The lure of the journey is an ancient one. Whether striking out to head toward an unexplored west, risking a small fleet of boats to see what is on the other side of the earth or sending spaceships into the sky to discover other life in the majestic universe, the need to explore can be as fierce as a craving.
But we learn, finally, that the riskiest, the most searing trip is the one we take when we at long last, stop. Whether through exhaustion or merely empty wallets, endless travel reveals more or less, more of the same. Even for those committed to the extremes, just how many mountains can be climbed before we can say enough?
Long ago, my shock at the seriousness of my consideration of the Catholic religion resulted in a conversation with a man who was a spiritual director. It was a term I had never before encountered, but this wise man gererously listened to my story. And my fear that this impulse to become Catholic wasn’t real. After so many years of searching, how could I trust this?
When hetold me that the journey was always a masculine inclination, and that the decision to stop and call a place home, always feminine. I wanted to feel baffled by his observation, I needed to resist and discard it.
But I knew what he said was true. The lure of the journey.
The exploration had consisted of numerous Christian and a few non-Christian denominations and most recently, trips to Delphi, Greece and Kyoto, Japan.
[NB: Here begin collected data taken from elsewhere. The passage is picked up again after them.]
(** * RoomRepository: the client-side mirror of the lobby

    A shallow embedding of [src/client/repository/RoomRepository.js]
    (curvytron) and the properties of its reconciliation policy.

    The repository object owns two pieces of state, [synced] and [rooms];
    it talks to two collaborators: the socket ([this.client.io.emit], the
    outbound side) and its own subscribers ([this.emit], inherited from
    EventEmitter).  Both collaborators are modelled by the trace of what
    was handed to them, oldest first.  Handlers are written in a small
    state-and-exception monad so that they read like the JavaScript. *)

From Stdlib Require Import String List Bool Arith Lia.
Import ListNotations.

Local Open Scope list_scope.

(** ** Keyed collection *)

Module Collection.

Section Keyed.

Context {T : Type}.

(** The configured key accessor: ['name'] for rooms, the client id for
    players. *)
Variable key : T -> string.

(** Modelled from the spec: the Collection class is not among the
    sources.  An ordered sequence of items, insertion order preserved. *)
Definition t := list T.

(** Modelled from the spec: [new Collection([], key)], the empty
    collection. *)
Definition new : list T := [].

Definition has_key (k : string) (x : T) : bool := String.eqb (key x) k.

(** Modelled from the spec: Collection.getById, which returns the item
    stored under the key, or the absent marker. *)
Definition getById (c : list T) (k : string) : option T :=
  find (has_key k) c.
Although I did not use these words, it was a search for the sacred. I felt that I had found what I’d been looking for and was terrified. And also an answer to the why of recent major upheavals in my personal and professional life, albeit a frightening one.
In reflecting on the masculine nature of journeys, I can understand that fear that long-ago me felt, the astonishment at the fact that it was over. I had found what I had been searching for and the alarm of commitment, of stability rang as a three-alarm tone. Perversly, the ‘finding‘ can be far more frightening than the search.
For those of who had walked away, conversion takes everything we have. And asks for more.
And more again.
Today completes Chapter Fifty-Eight where Benedict discusses the process by which novices are accepted into the monastery, the arduous process by which they are to determine if they can embrace the vows of the Benedictine: Stability, Fidelity to monastic life and Obedience. Stability- the word beckons today just as it did when I first heard it in this context. But first, some explanation of that long ago conversation about journeys.
I knew the word stability as a medical term; vital signs stable. The Benedictine use of stability invokes the day-to-day often hum-drum battles of being civil when we don’t want to be, of remaining in a dispute rather than withdrawing to a safer place, one where we need not be authentic with ourselves and with others. Stability connotes enclosure; whether the enclosure of a monastery, family, faith or person hood. This is who I am; so very flawed, fragile and fearful but determined to be real.